Glockenbach und Sam Harper droppen "Lost"
Mit „Lost“ liefern Glockenbach und Sam Harper einen Track, der sich komplett dem Nachtleben verschreibt. Der Song taucht tief ein in genau diese Momente, in denen der Kopf langsam aussetzt und nur noch Gefühl übrig bleibt. Keine halben Sachen – „Lost“ setzt auf dieses Wechselspiel aus Euphorie und Melancholie, das man vor allem spät in der Nacht kennt. Der Track wirkt dabei nicht überladen, sondern eher fokussiert auf genau diese eine Stimmung: loslassen, treiben lassen, nicht mehr alles kontrollieren wollen.

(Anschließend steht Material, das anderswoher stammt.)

Lemma precision_cases p :
  HLL_PRECISION_MIN ≤ p ≤ HLL_PRECISION_MAX →
  p ∈ [4; 5; 6; 7; 8; 9; 10; 11; 12; 13; 14; 15; 16].
Proof.
  unfold HLL_PRECISION_MIN, HLL_PRECISION_MAX. intros Hp.
  assert (H : p = 4 ∨ p = 5 ∨ p = 6 ∨ p = 7 ∨ p = 8 ∨ p = 9 ∨ p = 10 ∨ p = 11
              ∨ p = 12 ∨ p = 13 ∨ p = 14 ∨ p = 15 ∨ p = 16) by lia.
  clear Hp. repeat (destruct H as [H|H]; [subst p; set_solver|]).
  subst p. set_solver.
Qed.

(** With an infinite sum the estimate is 0, below the bound of the first
    test, at every precision. *)
Lemma estimate_of_infinite_sum p :
  HLL_PRECISION_MIN ≤ p ≤ HLL_PRECISION_MAX →
  count_estimate (2 ^ p) F32.infinity = F32.zero
  ∧ count_regime F32.zero (2 ^ p) = SmallRange.
Proof.
  intros Hp. pose proof (precision_cases p Hp) as Hin. clear Hp.
  repeat (apply elem_of_cons in Hin as [Hin|Hin];
          [subst p; split; vm_compute; reflexivity|]).
  inversion Hin.
Qed.

Variable powf : spec_float → spec_float → spec_float.
Hypothesis Hpowf : powf_conforms powf.

Lemma sum_term_zero : powf F32.two (F32.of_Z (neg32 0)) = F32.one.
Proof. exact (proj1 Hpowf). Qed.

Lemma sum_term_overflow r :
  rank_value r → r ≠ 0 → powf F32.two (F32.of_Z (neg32 r)) = F32.infinity.
Proof.
  unfold rank_value. intros Hr Hne.
  rewrite neg32_rank_float by lia. exact (proj2 Hpowf).
Qed.

Lemma sum_step_nonneg acc r :
  nonneg_float acc → rank_value r → nonneg_float (sum_step powf acc r).
Proof.
  intros Hacc Hr. unfold sum_step, F32.add. apply SFadd_nonneg; [exact Hacc|].
  destruct (Z.eq_dec r 0) as [->|Hne].
  - rewrite sum_term_zero. exact I.
  - rewrite sum_term_overflow by assumption. exact I.
Qed.

Lemma sum_step_infinity acc r :
  nonneg_float acc → rank_value r → r ≠ 0 →
  sum_step powf acc r = F32.infinity.
Proof.
  intros Hacc Hr Hne. unfold sum_step, F32.add.
  rewrite sum_term_overflow by assumption. apply SFadd_infinity, Hacc.
Qed.

(** One register that is not zero makes the sum infinite. *)
Lemma sum_infinite (l : list Z) : ∀ acc,
  nonneg_float acc → Forall rank_value l → Exists (λ r, r ≠ 0) l →
  foldl (sum_step powf) acc l = F32.infinity.
Proof.
  assert (Hstay : ∀ l0, Forall rank_value l0 →
            foldl (sum_step powf) F32.infinity l0 = F32.infinity).
  { induction 1 as [|r l0 Hr _ IH]; cbn [foldl]; [reflexivity|].
    destruct (Z.eq_dec r 0) as [->|Hne].
    - unfold sum_step at 2. rewrite sum_term_zero. exact IH.
    - rewrite sum_step_infinity; [exact IH|exact I|exact Hr|exact Hne]. }
  induction l as [|r l IH]; intros acc Hacc Hall Hex; [inversion Hex|].
  cbn [foldl]. apply Forall_cons in Hall as [Hr Hall].
  destruct (Z.eq_dec r 0) as [->|Hne].
  - apply IH; [apply sum_step_nonneg; assumption|exact Hall|].
    inversion Hex as [? ? H0|]; [contradiction|assumption].
  - rewrite sum_step_infinity by assumption. apply Hstay, Hall.
Qed.

(** What [hll_count] returns on an initialized estimator whose registers
    hold run statistics, one of the first [m-1] not zero: the first test
    passes, whatever the registers are; the result is 0 when no register is
    zero, and otherwise [m * logf(m / V)] with the quotient of the two
    integers. *)
Lemma hll_count_on_ranks {element : Type} logf (h : heap)
    (s : hll_t element) a regs :
  initialized h s a regs → Forall rank_value regs →
  Exists (λ r, r ≠ 0) (take (Z.to_nat (2 ^ precision s - 1)) regs) →
  let m := 2 ^ precision s in
  count_sum powf h (Addr a) (shl1 (precision s)) = Some F32.infinity
  ∧ count_regime (count_estimate m F32.infinity) m = SmallRange
  ∧ hll_count powf logf h (Some s)
    = if zero_count regs =? 0 then Some 0
      else float_to_int (linear_counting logf m (zero_count regs)).
Proof.
  intros Hinit Hall Hex m.
  destruct Hinit as [Hptr Hlive Hprec Hlen].
  assert (Hm : 0 < m < 2 ^ 32).
  { unfold HLL_PRECISION_MIN, HLL_PRECISION_MAX in Hprec.
    apply pow2_lt_32. lia. }
  destruct (estimate_of_infinite_sum _ Hprec) as [Hest Hreg]. fold m in Hest, Hreg.
  assert (Hsum : count_sum powf h (Addr a) (shl1 (precision s)) = Some F32.infinity).
  { unfold count_sum. rewrite shl1_precision by assumption. fold m.
    rewrite wrap32_small by lia.
    rewrite <- (Z2Nat.id (m - 1)) at 1 by lia.
    rewrite (sum_loop powf h a regs) by (assumption || lia). f_equal.
    apply sum_infinite; [exact I| |exact Hex].
    apply Forall_take, Hall. }
  assert (Hzero : count_zero_registers h (Addr a) (shl1 (precision s))
                  = Some (zero_count regs)).
  { unfold count_zero_registers. rewrite shl1_precision by assumption. fold m.
    rewrite <- (Z2Nat.id m) by lia.
    rewrite (zero_loop h a regs) by (assumption || lia).
    rewrite take_ge by lia. reflexivity. }
  split; [exact Hsum|]. split; [now rewrite Hest|].
  rewrite (hll_count_small_range powf logf h s a F32.infinity (zero_count regs));
    try assumption.
  - rewrite shl1_precision by assumption. fold m. rewrite Hest. reflexivity.
  - rewrite shl1_precision by assumption. fold m. now rewrite Hest.
Qed.
Fixpoint remove_prop (name : string) (props : list (string * JValue))
  : list (string * JValue) :=
  match props with
  | [] => []
  | (k, v) :: r => if String.eqb name k then r else (k, v) :: remove_prop name r
  end.

(** [object.name = value], as [JSON.stringify] sees the object afterwards:
    an existing property keeps its place, a new one comes last, and a
    property that holds [undefined] ([None]) is left out of the text, so it
    is dropped; a named property of an array is left out as well.  The
    assignment throws a TypeError on [null] and, module code being strict,
    on primitives. *)
Definition assign (object : JValue) (name : string) (value : option JValue) : M JValue :=
  match object with
  | JObject props =>
      ret (JObject (match value with
                    | Some v => define_prop name v props
                    | None => remove_prop name props
                    end))
  | JArray items => ret (JArray items)
  | _ => throw (JsError ("Cannot set properties (setting '" +:+ name +:+ "')"))
  end.

(** [response.data]: axios parses the body as JSON when it is a non-empty
    string that parses, and hands over the text otherwise. *)
Definition response_data (response : Response) : JValue :=
  if truthy (data response) then
    match JSON_parse (data response) with
    | Some v => v
    | None => JString (data response)
    end
  else JString (data response).

(** ** [commands/auth.ts]: verification of a key *)

Definition ME_URL : string :=
  "https://us-east4-pdfsummaries.cloudfunctions.net/api/api/v1/me".

(** The configuration of [axios.get(url, { headers, timeout })] on the
    default instance of axios, which has no base URL and no interceptors. *)
Definition axios_get_request (url : string) (hdrs : gmap string string) (ms : Z)
  : RequestConfig :=
  {| method := "get";
     url := url;
     params := [];
     baseURL := "";
     timeout := ms;
     headers := hdrs;
     retryCount := None |}.

Record TestResult : Type := mkTestResult {
  valid : bool;
  expiresAt : option JValue
}.

(** Test an API key by calling [/api/v1/me]. *)
Definition testApiKey (apiKey : string) : M TestResult :=
  try_catch
    (response <- dispatchRequest
                   (axios_get_request ME_URL {[ "X-API-Key" := apiKey ]} 10000) ;;
     success <- get_prop (response_data response) "success" ;;
     if js_truthy success then
       payload <- get_prop (response_data response) "data" ;;
       if js_truthy payload then
         expires <- match payload with
                    | Some d => get_prop d "expiresAt"
                    | None => ret None
                    end ;;
         ret (mkTestResult true expires)
       else ret (mkTestResult false None)
     else ret (mkTestResult false None))
    (fun _ => ret (mkTestResult false None)).

(** ** The terminal and the process of a command *)

(** What a command writes and asks besides the events of the world
    ([console.warn] is one of those), most recent first. *)
Inductive Output : Type :=
| ConsoleLog (text : string)
| ConsoleError (text : string)
| Open (target : string)
| Prompt (message : string).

Musikalisch bleibt Glockenbach seinem Stil treu, bringt aber gleichzeitig genug Dynamik rein, um den Song frisch wirken zu lassen. Treibende Beats, klare Strukturen und ein Sound, der sowohl im Club als auch im Radio funktioniert. Besonders stark ist die Kombination mit Sam Harper, deren Stimme genau diesen Spagat schafft: kraftvoll, aber nicht überzogen, emotional, ohne ins Dramatische abzurutschen. Sie trägt den Track durch die Höhen und die ruhigeren Momente und gibt ihm die Tiefe, die er braucht. Dass sie bereits an großen Projekten mit Künstlern wie Riton oder BTS beteiligt war, hört man – sie weiß genau, wie man einen Song auflädt, ohne ihn zu überfrachten.
Inhaltlich dreht sich alles um diesen einen Zustand: auf der Tanzfläche stehen, irgendwann nicht mehr denken und einfach fühlen. Glockenbach beschreibt genau diese Momente als die, in denen man sich selbst am nächsten ist. „Lost“ greift dieses Gefühl auf und macht es hörbar. Nach Erfolgen wie „Home“ und der Kollaboration mit Armin van Buuren bei „Sun Shines On Me“ setzt der Track die Linie konsequent fort. Auch live dürfte der Song schnell funktionieren – gerade mit Blick auf Festivalbühnen wie Tomorrowland oder Parookaville, wo genau solche Tracks ihre volle Wirkung entfalten. „Lost“ ist kein Song, der lange erklärt werden muss – er funktioniert über Atmosphäre und genau diesen Moment, in dem man sich einfach treiben lässt.